» **What the task requires**
Lines before the one containing "list becomes empty;" are left out; output the rest of the data exactly, through the final line.

» **Source material**
(** The page is the one asked for; the others in use are as they were. *)
Record new_page_at (pm pm' : pagemgr) (pgs : list Z) (a : Z) (kp : key_page) : Prop := {
  np_fresh : a ∉ pgs;
  np_page : PageMgr.load pm' a = Val kp;
  np_other b : b ∈ pgs -> PageMgr.load pm' b = PageMgr.load pm b }.

Lemma pool_store_ok used pm rel bot fr a kp : pool_ok used pm rel bot fr -> pool_ok used (PageMgr.store pm a kp) rel bot fr.
Proof. intros []. split; simpl; try done. intros x Hx. rewrite lookup_insert_is_Some'. auto. Qed.

Section get.
Context {OS : Type} (sys : syscalls OS).

Lemma getPage_spec fuel kf c h L pgs off os kp os' : cache_ok c h L pgs -> (zlen L < lc_max c) ->
  page_read sys fuel kf (lc_kpSize c) off os kp os' ->
  exists a pm, LRUCache.getPage sys fuel kf c off os = Val (E_ok, Some a, LRUCache.with_pm c pm, os') /\
    pm_pageSize pm = pm_pageSize (lc_pageMgr c) /\ pm_numOfPages pm = pm_numOfPages (lc_pageMgr c) /\
    (exists rel bot fr, pool_ok (list_to_set (a :: pgs)) pm rel bot fr) /\ new_page_at (lc_pageMgr c) pm pgs a kp.
Proof.
  intros [HL Hpg Hndp (rel & bot & fr & Hpool) Hmax Hkps _ _] Hroom Hread.
  assert (Z.of_nat (size (list_to_set pgs : gset Z)) < pm_numOfPages (lc_pageMgr c)) as Hlt.
  { rewrite size_pages by done. apply Forall2_length in Hpg. unfold PageMgr.getNumberOfPages, zlen in *. lia. }
  destruct (pool_get _ _ _ _ _ Hpool Hlt) as (a & pm & rel' & bot' & fr' & E & Hni & _ & _ & _ & Hm & Hps & _ & Hnp & Hpool').
  rewrite elem_of_list_to_set in Hni. unfold LRUCache.getPage. rewrite E.
  destruct Hread as [(-> & -> & ->)|(Hoff & b & Hr & ->)].
  - simpl. exists a, pm. rewrite <- Hkps. split_and!; try done; [eauto|]. split; [done| |]; unfold PageMgr.load; rewrite Hm.
    + by rewrite lookup_insert_eq.
    + intros x Hx. rewrite lookup_insert_ne; [done|]. by intros ->.
  - rewrite (proj2 (Z.eqb_neq off (-1))) by done. simpl lc_kpSize. rewrite Hr. cbn [obind]. rewrite Z.eqb_refl. simpl.
    eexists a, _. split; [reflexivity|]. split_and!; try done.
    + exists rel', bot', fr'. by apply pool_store_ok.
    + split; [done| |]; unfold PageMgr.load; simpl; [by rewrite lookup_insert_eq|].
      intros x Hx. rewrite Hm, !lookup_insert_ne; [done|by intros ->..].
Qed.
(** [removeKeyPageNode] unlinks, wherever the node is; the offset of the entry
    becomes that of its new first node. *)
Lemma removeKeyPageNode_spec ht h i l1 kpn l2 : entry_list ht h i (l1 ++ kpn :: l2) ->
  exists e h', HashTable.removeKeyPageNode ht h i kpn = Val (zset ht i e, h') /\
    entry_list (zset ht i e) h' i (l1 ++ l2) /\ same_nodes h h' (l1 ++ l2) /\
    (l1 <> [] -> exists e0, zget ht i = Some e0 /\ he_offset e = he_offset e0) /\
    (l1 = [] -> l2 = [] -> he_offset e = -1).
Proof.
  intros [(off & He & Ho) Hnd Hd]. unfold HashTable.removeKeyPageNode. rewrite (entry_ok _ _ _ He). cbn [obind].
  pose proof (zget_Some _ _ _ He) as Hir.
  assert (is_Some (head (l1 ++ kpn :: l2)) /\ is_Some (last (l1 ++ kpn :: l2))) as [Hs1 Hs2].
  { split; [by destruct l1; eexists|]. apply not_eq_None_Some. intros E. apply last_None in E. by destruct l1. }
  cbn [he_head he_tail he_offset]. rewrite !bool_decide_true by done. cbn [andb ASSERT obind].
  destruct (kseg_node _ _ _ _ Hd) as (k & Hk & Hkp & Hkn). unfold Heap.get_kpn. rewrite Hk. cbn [deref obind]. rewrite Hkp, Hkn.
  pose proof (dseg_unlink _ _ _ _ Hnd Hd) as Hu.
  assert (NoDup (l1 ++ l2) /\ kpn ∉ l1 ++ l2) as [Hnd' Hni] by (rewrite <- Permutation_middle in Hnd; by apply NoDup_cons in Hnd as [? ?]).
  assert (exists e1 h1,
    (match last l1 with
     | Some p => let* h := Heap.upd_kpn h p (k_with_next (head l2)) in
         Val ({| he_offset := off; he_head := head (l1 ++ kpn :: l2); he_tail := last (l1 ++ kpn :: l2) |}, h)
     | None =>
        let* off := match head l2 with Some x => let* n := deref (h_kpn h !! x) in Val (kpn_kpoff n) | None => Val (-1) end in
        Val ({| he_offset := off; he_head := head l2; he_tail := last (l1 ++ kpn :: l2) |}, h)
     end) = Val (e1, h1) /\
    h_kpn h1 !! kpn = Some k /\ same_nodes h h1 (l1 ++ l2) /\
    (forall y, kpn_links h1 y = set_next (kpn_links h) (last l1) (head l2) y) /\
    he_head e1 = head (l1 ++ l2) /\ he_tail e1 = last (l1 ++ kpn :: l2) /\
    (forall x n, head (l1 ++ l2) = Some x -> h_kpn h !! x = Some n -> kpn_kpoff n = he_offset e1) /\
    (l1 <> [] -> he_offset e1 = off) /\ (l1 = [] -> l2 = [] -> he_offset e1 = -1))
    as (e1 & h1 & -> & Hk1 & Hsn1 & Hl1 & Hh1 & Ht1 & Ho1 & Hof & Hof').
  { destruct (last l1) as [p|] eqn:El.
    - assert (p ∈ l1) as Hp by (apply last_Some in El as [l' ->]; set_solver).
      destruct (kseg_live _ _ _ _ p Hd ltac:(set_solver)) as [np Hnp]. rewrite (upd_kpn_ok _ _ _ _ Hnp). cbn [obind].
      eexists _, _. split; [done|]. split; [simpl; rewrite lookup_insert_ne; [done|]; intros <-; set_solver|].
      split; [apply (set_kpn_same h p np); [done|done|set_solver]|]. split; [intros y; by apply klinks_next|].
      simpl. destruct l1 as [|y l1]; [done|]. simpl in *. split_and!; try done.
    - apply last_None in El as ->. simpl app in *. destruct l2 as [|y l2]; cbn [head] in *.
      + eexists _, _. split; [done|]. split_and!; try done.
      + destruct (kseg_live _ _ _ _ y Hd ltac:(set_solver)) as [ny Hny]. rewrite Hny. cbn [deref obind].
        eexists _, _. split; [done|]. split_and!; try done. simpl. intros x n [= <-] Hn. congruence. }
  cbn [obind]. rewrite Hk1. cbn [deref obind]. rewrite Hkn, Hkp.
  assert (exists e2 h2,
    (match head l2 with
     | Some x => let* h := Heap.upd_kpn h1 x (k_with_prev (last l1)) in Val (e1, h)
     | None => Val ({| he_offset := he_offset e1; he_head := he_head e1; he_tail := last l1 |}, h1)
     end) = Val (e2, h2) /\ same_nodes h1 h2 (l1 ++ l2) /\
    (forall y, kpn_links h2 y = set_prev (kpn_links h1) (head l2) (last l1) y) /\
    he_head e2 = head (l1 ++ l2) /\ he_tail e2 = last (l1 ++ l2) /\ he_offset e2 = he_offset e1)
    as (e2 & h2 & -> & Hsn2 & Hl2 & Hh2 & Ht2 & Ho2).
  { destruct l2 as [|y l2]; cbn [head] in *.
    - eexists _, _. split; [done|]. rewrite app_nil_r in *. split_and!; try done.
    - destruct (kseg_live _ _ _ _ y Hd ltac:(set_solver)) as [ny0 Hny0].
      assert (is_Some (h_kpn h1 !! y)) as [ny Hny].
      { pose proof (sn_data _ _ _ Hsn1 y) as Hdt. rewrite Hny0 in Hdt. destruct (h_kpn h1 !! y); [eauto|done]. }
      rewrite (upd_kpn_ok _ _ _ _ Hny). cbn [obind]. eexists _, _. split; [done|].
      split; [apply (set_kpn_same h1 y ny); [done|done|set_solver]|]. split; [intros z; by apply klinks_prev|].
      split_and!; try done. rewrite Ht1. by rewrite !last_app, !last_cons_cons. }
  cbn [obind]. exists e2, h2. split; [done|].
  assert (same_nodes h h2 (l1 ++ l2)) as Hsn by (eapply same_nodes_trans; [exact Hsn1|exact Hsn2]). split_and!; try done.
  - split; [|done|].
    + exists (he_offset e2). rewrite zget_zset_eq by done. split; [destruct e2; simpl in *; by rewrite Hh2, Ht2|].
      intros x n Hx Hn. pose proof (sn_data _ _ _ Hsn x) as Hdt. rewrite Hn in Hdt.
      destruct (h_kpn h !! x) as [n0|] eqn:Hn0; [|done]. rewrite Ho2, <- (Ho1 x n0 Hx Hn0).
      unfold kpn_data in Hdt. simpl in Hdt. congruence.
    + eapply dseg_ext; [exact Hu|]. intros y _. rewrite Hl2. unfold set_prev. by rewrite Hl1.
  - intros Hne. eexists. split; [exact He|]. simpl. rewrite Ho2. by apply Hof.
  - intros H1 H2. rewrite Ho2. by apply Hof'.
Qed.

(** ** The properties *)

(** The lists of the hash table: [addKeyPageNode] appends the node to the
    list of its entry, [removeKeyPageNode] takes it out wherever it is; the
    offset of the entry stays that of its first page, and becomes -1 when the
    list becomes empty; nodes keep their pages, and the lists of the other
    entries stay. *)
Theorem entry_is_list ht h i L j M (HL : entry_list ht h i L) (HM : entry_list ht h j M) (Hij : i <> j)
  (Hdj : forall x, x ∈ L -> x ∉ M) :
  (forall kpn k, kpn ∉ L -> kpn ∉ M -> h_kpn h !! kpn = Some k ->
     exists ht' h', HashTable.addKeyPageNode ht h i kpn = Val (ht', h') /\
       entry_list ht' h' i (L ++ [kpn]) /\ entry_list ht' h' j M /\
       (forall p, kpn_data <$> h_kpn h' !! p = kpn_data <$> h_kpn h !! p)) /\
  (forall l1 kpn l2, L = l1 ++ kpn :: l2 ->
     exists ht' h', HashTable.removeKeyPageNode ht h i kpn = Val (ht', h') /\
       entry_list ht' h' i (l1 ++ l2) /\ entry_list ht' h' j M /\
       (l1 ++ l2 = [] -> HashTable.getOffset ht' i = Val (-1)) /\
       (forall p, kpn_data <$> h_kpn h' !! p = kpn_data <$> h_kpn h !! p)).
Proof.
  assert (exists e, zget ht i = Some e) as [e0 He0] by (destruct HL as [(off & He & _) _ _]; eauto).
  pose proof (zget_Some _ _ _ He0) as Hir. split.
  - intros kpn k Hni Hnm Hk. destruct (addKeyPageNode_spec ht h i L kpn k HL Hni Hk) as (e & h' & E & HL' & [Hc Hb Hdt Ho] & _).
    eexists _, h'. split; [exact E|]. split; [done|]. split; [|done].
    eapply entry_list_frame; [exact HM|by rewrite zget_zset_ne by (done || lia)|]. intros x Hx. apply Ho. set_solver.
  - intros l1 kpn l2 ->. destruct (removeKeyPageNode_spec ht h i l1 kpn l2 HL) as (e & h' & E & HL' & [Hc Hb Hdt Ho] & _ & Hoff).
    eexists _, h'. split; [exact E|]. split; [done|]. split; [|split; [|done]].
    + eapply entry_list_frame; [exact HM|by rewrite zget_zset_ne by (done || lia)|]. intros x Hx. apply Ho. set_solver.
    + intros [-> ->]%app_eq_nil. unfold HashTable.getOffset. rewrite (entry_ok _ _ e) by (by apply zget_zset_eq). simpl.
      by rewrite (Hoff eq_refl eq_refl).
Qed.

(** [add] does not touch key page nodes. *)
Lemma add_kpn c h cn c' h' : LRUCache.add c h cn = Val (c', h') -> h_kpn h' = h_kpn h.
Proof.
  unfold LRUCache.add, Heap.upd_cn. intros H. apply obind_inv in H as (h1 & H1 & H). apply obind_inv in H1 as (n & _ & [= <-]).
  apply obind_inv in H as ((tl & h2) & H2 & [= _ <-]). destruct (lc_head c).
  - apply obind_inv in H2 as (h3 & H3 & [= _ <-]). apply obind_inv in H3 as (m & _ & [= <-]). done.
  - by injection H2 as _ <-.
Qed.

» **Answer to the problem**
    list becomes empty; nodes keep their pages, and the lists of the other
    entries stay. *)
Theorem entry_is_list ht h i L j M (HL : entry_list ht h i L) (HM : entry_list ht h j M) (Hij : i <> j)
  (Hdj : forall x, x ∈ L -> x ∉ M) :
  (forall kpn k, kpn ∉ L -> kpn ∉ M -> h_kpn h !! kpn = Some k ->
     exists ht' h', HashTable.addKeyPageNode ht h i kpn = Val (ht', h') /\
       entry_list ht' h' i (L ++ [kpn]) /\ entry_list ht' h' j M /\
       (forall p, kpn_data <$> h_kpn h' !! p = kpn_data <$> h_kpn h !! p)) /\
  (forall l1 kpn l2, L = l1 ++ kpn :: l2 ->
     exists ht' h', HashTable.removeKeyPageNode ht h i kpn = Val (ht', h') /\
       entry_list ht' h' i (l1 ++ l2) /\ entry_list ht' h' j M /\
       (l1 ++ l2 = [] -> HashTable.getOffset ht' i = Val (-1)) /\
       (forall p, kpn_data <$> h_kpn h' !! p = kpn_data <$> h_kpn h !! p)).
Proof.
  assert (exists e, zget ht i = Some e) as [e0 He0] by (destruct HL as [(off & He & _) _ _]; eauto).
  pose proof (zget_Some _ _ _ He0) as Hir. split.
  - intros kpn k Hni Hnm Hk. destruct (addKeyPageNode_spec ht h i L kpn k HL Hni Hk) as (e & h' & E & HL' & [Hc Hb Hdt Ho] & _).
    eexists _, h'. split; [exact E|]. split; [done|]. split; [|done].
    eapply entry_list_frame; [exact HM|by rewrite zget_zset_ne by (done || lia)|]. intros x Hx. apply Ho. set_solver.
  - intros l1 kpn l2 ->. destruct (removeKeyPageNode_spec ht h i l1 kpn l2 HL) as (e & h' & E & HL' & [Hc Hb Hdt Ho] & _ & Hoff).
    eexists _, h'. split; [exact E|]. split; [done|]. split; [|split; [|done]].
    + eapply entry_list_frame; [exact HM|by rewrite zget_zset_ne by (done || lia)|]. intros x Hx. apply Ho. set_solver.
    + intros [-> ->]%app_eq_nil. unfold HashTable.getOffset. rewrite (entry_ok _ _ e) by (by apply zget_zset_eq). simpl.
      by rewrite (Hoff eq_refl eq_refl).
Qed.

(** [add] does not touch key page nodes. *)
Lemma add_kpn c h cn c' h' : LRUCache.add c h cn = Val (c', h') -> h_kpn h' = h_kpn h.
Proof.
  unfold LRUCache.add, Heap.upd_cn. intros H. apply obind_inv in H as (h1 & H1 & H). apply obind_inv in H1 as (n & _ & [= <-]).
  apply obind_inv in H as ((tl & h2) & H2 & [= _ <-]). destruct (lc_head c).
  - apply obind_inv in H2 as (h3 & H3 & [= _ <-]). apply obind_inv in H3 as (m & _ & [= <-]). done.
  - by injection H2 as _ <-.
Qed.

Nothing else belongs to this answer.